■ MATERIALS PROVIDED
(** Reading back what was stored, and storing what was read. *)
Lemma put16_le16 l i : bytes_ok l -> put16 (le16 l i) = [byte_at l i; byte_at l (i + 1)].
Proof.
  intros H. rewrite put16_le_to, le16_le_of by done.
  apply (le_to_le_of [_; _]). repeat constructor; now apply byte_at_u8.
Qed.
Lemma put32_le32 l i : bytes_ok l ->
  put32 (le32 l i) = [byte_at l i; byte_at l (i + 1); byte_at l (i + 2); byte_at l (i + 3)].
Proof.
  intros H. rewrite put32_le_to, le32_le_of by done.
  apply (le_to_le_of [_; _; _; _]). repeat constructor; now apply byte_at_u8.
Qed.

Lemma le16_app_r a b i j : 0 <= j -> i = len a + j -> le16 (a ++ b) i = le16 b j.
Proof.
  intros Hj ->. unfold le16. rewrite !byte_at_app_r by lia.
  f_equal; [f_equal; lia|]. f_equal. f_equal. lia.
Qed.
Lemma le16_app_l a b i : 0 <= i -> i + 2 <= len a -> le16 (a ++ b) i = le16 a i.
Proof. intros. unfold le16. now rewrite !byte_at_app_l by lia. Qed.
Lemma le16_put16 v c : le16 (put16 v ++ c) 0 = u16 v.
Proof.
  unfold le16. change (byte_at (put16 v ++ c) 0) with (u8 v).
  change (byte_at (put16 v ++ c) (0 + 1)) with (u8 (Z.shiftr v 8)).
  pose proof (u8_range v). unfold is_u8 in *. rewrite lor_shiftl_add by lia.
  rewrite Z.shiftr_div_pow2 by lia. unfold u8, u16.
  change (2 ^ 8) with 256. change 65536 with (256 * 256).
  rewrite Z.rem_mul_r by lia. lia.
Qed.
Lemma put16_u16 v : put16 (u16 v) = put16 v.
Proof.
  rewrite !put16_le_to. cbn [le_to]. unfold u8, u16. f_equal.
  - apply Z.mod_mod_divide. now exists 256.
  - f_equal. change 65536 with (256 * 256). rewrite Z.rem_mul_r by lia.
    rewrite (Z.mul_comm 256), Z.div_add by lia.
    rewrite (Z.div_small (v mod 256)) by (apply Z.mod_pos_bound; lia).
    now rewrite Z.add_0_l, Z.mod_mod by lia.
Qed.
Lemma land_ones_mod x n : 0 <= n -> Z.land x (Z.ones n) = x mod 2 ^ n.
Proof. apply Z.land_ones. Qed.

(** ** Slices *)

Lemma slice_all l : slice l 0 (len l) = l.
Proof. unfold slice, len. rewrite Nat2Z.id. simpl. apply firstn_all. Qed.
Lemma slice_0 l i : slice l i 0 = [].
Proof. reflexivity. Qed.
Lemma slice_split l i n m : 0 <= i -> 0 <= n -> 0 <= m -> i + n + m <= len l ->
  slice l i (n + m) = slice l i n ++ slice l (i + n) m.
Proof.
  intros. apply bytes_ext.
  - rewrite len_app, !len_slice by lia. lia.
  - intros j Hj. rewrite len_slice in Hj by lia. rewrite byte_at_slice by lia.
    destruct (Z.lt_ge_cases j n).
    + rewrite byte_at_app_l by (rewrite len_slice; lia). now rewrite byte_at_slice by lia.
    + rewrite byte_at_app_r by (rewrite len_slice; lia).
      rewrite len_slice, byte_at_slice by lia. f_equal. lia.
Qed.
Lemma slice_1 l i : 0 <= i < len l -> slice l i 1 = [byte_at l i].
Proof.
  intros. apply bytes_ext; [rewrite len_slice by lia; reflexivity|].
  intros j Hj. rewrite len_slice in Hj by lia. replace j with 0 by lia.
  rewrite byte_at_slice by lia. rewrite byte_at_cons_0. f_equal; lia.
Qed.
Lemma slice_2 l i : 0 <= i -> i + 2 <= len l -> slice l i 2 = [byte_at l i; byte_at l (i + 1)].
Proof.
  intros. change 2 with (1 + 1). rewrite slice_split, !slice_1 by lia. reflexivity.
Qed.
Lemma slice_app_mid a b c n : n = len b -> slice (a ++ b ++ c) (len a) n = b.
Proof.
  intros ->. unfold slice, len. rewrite !Nat2Z.id.
  rewrite drop_app_length. apply take_app_length.
Qed.
Lemma slice_slice l i n j m : 0 <= i -> 0 <= j -> 0 <= m -> j + m <= n ->
  slice (slice l i n) j m = slice l (i + j) m.
Proof.
  intros. unfold slice. rewrite skipn_firstn_comm, firstn_firstn, skipn_skipn.
  f_equal; [lia|f_equal; lia].
Qed.
Definition bytesum (l : list Z) : Z := foldr Z.add 0 l.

■ WHAT THE TASK REQUIRES
Transcribe the whole listing with every word preserved.

■ RESPONSE TO THE EXERCISE
(** Reading back what was stored, and storing what was read. *)
Lemma put16_le16 l i : bytes_ok l -> put16 (le16 l i) = [byte_at l i; byte_at l (i + 1)].
Proof.
  intros H. rewrite put16_le_to, le16_le_of by done.
  apply (le_to_le_of [_; _]). repeat constructor; now apply byte_at_u8.
Qed.
Lemma put32_le32 l i : bytes_ok l ->
  put32 (le32 l i) = [byte_at l i; byte_at l (i + 1); byte_at l (i + 2); byte_at l (i + 3)].
Proof.
  intros H. rewrite put32_le_to, le32_le_of by done.
  apply (le_to_le_of [_; _; _; _]). repeat constructor; now apply byte_at_u8.
Qed.

Lemma le16_app_r a b i j : 0 <= j -> i = len a + j -> le16 (a ++ b) i = le16 b j.
Proof.
  intros Hj ->. unfold le16. rewrite !byte_at_app_r by lia.
  f_equal; [f_equal; lia|]. f_equal. f_equal. lia.
Qed.
Lemma le16_app_l a b i : 0 <= i -> i + 2 <= len a -> le16 (a ++ b) i = le16 a i.
Proof. intros. unfold le16. now rewrite !byte_at_app_l by lia. Qed.
Lemma le16_put16 v c : le16 (put16 v ++ c) 0 = u16 v.
Proof.
  unfold le16. change (byte_at (put16 v ++ c) 0) with (u8 v).
  change (byte_at (put16 v ++ c) (0 + 1)) with (u8 (Z.shiftr v 8)).
  pose proof (u8_range v). unfold is_u8 in *. rewrite lor_shiftl_add by lia.
  rewrite Z.shiftr_div_pow2 by lia. unfold u8, u16.
  change (2 ^ 8) with 256. change 65536 with (256 * 256).
  rewrite Z.rem_mul_r by lia. lia.
Qed.
Lemma put16_u16 v : put16 (u16 v) = put16 v.
Proof.
  rewrite !put16_le_to. cbn [le_to]. unfold u8, u16. f_equal.
  - apply Z.mod_mod_divide. now exists 256.
  - f_equal. change 65536 with (256 * 256). rewrite Z.rem_mul_r by lia.
    rewrite (Z.mul_comm 256), Z.div_add by lia.
    rewrite (Z.div_small (v mod 256)) by (apply Z.mod_pos_bound; lia).
    now rewrite Z.add_0_l, Z.mod_mod by lia.
Qed.
Lemma land_ones_mod x n : 0 <= n -> Z.land x (Z.ones n) = x mod 2 ^ n.
Proof. apply Z.land_ones. Qed.

(** ** Slices *)

Lemma slice_all l : slice l 0 (len l) = l.
Proof. unfold slice, len. rewrite Nat2Z.id. simpl. apply firstn_all. Qed.
Lemma slice_0 l i : slice l i 0 = [].
Proof. reflexivity. Qed.
Lemma slice_split l i n m : 0 <= i -> 0 <= n -> 0 <= m -> i + n + m <= len l ->
  slice l i (n + m) = slice l i n ++ slice l (i + n) m.
Proof.
  intros. apply bytes_ext.
  - rewrite len_app, !len_slice by lia. lia.
  - intros j Hj. rewrite len_slice in Hj by lia. rewrite byte_at_slice by lia.
    destruct (Z.lt_ge_cases j n).
    + rewrite byte_at_app_l by (rewrite len_slice; lia). now rewrite byte_at_slice by lia.
    + rewrite byte_at_app_r by (rewrite len_slice; lia).
      rewrite len_slice, byte_at_slice by lia. f_equal. lia.
Qed.
Lemma slice_1 l i : 0 <= i < len l -> slice l i 1 = [byte_at l i].
Proof.
  intros. apply bytes_ext; [rewrite len_slice by lia; reflexivity|].
  intros j Hj. rewrite len_slice in Hj by lia. replace j with 0 by lia.
  rewrite byte_at_slice by lia. rewrite byte_at_cons_0. f_equal; lia.
Qed.
Lemma slice_2 l i : 0 <= i -> i + 2 <= len l -> slice l i 2 = [byte_at l i; byte_at l (i + 1)].
Proof.
  intros. change 2 with (1 + 1). rewrite slice_split, !slice_1 by lia. reflexivity.
Qed.
Lemma slice_app_mid a b c n : n = len b -> slice (a ++ b ++ c) (len a) n = b.
Proof.
  intros ->. unfold slice, len. rewrite !Nat2Z.id.
  rewrite drop_app_length. apply take_app_length.
Qed.
Lemma slice_slice l i n j m : 0 <= i -> 0 <= j -> 0 <= m -> j + m <= n ->
  slice (slice l i n) j m = slice l (i + j) m.
Proof.
  intros. unfold slice. rewrite skipn_firstn_comm, firstn_firstn, skipn_skipn.
  f_equal; [lia|f_equal; lia].
Qed.
Definition bytesum (l : list Z) : Z := foldr Z.add 0 l.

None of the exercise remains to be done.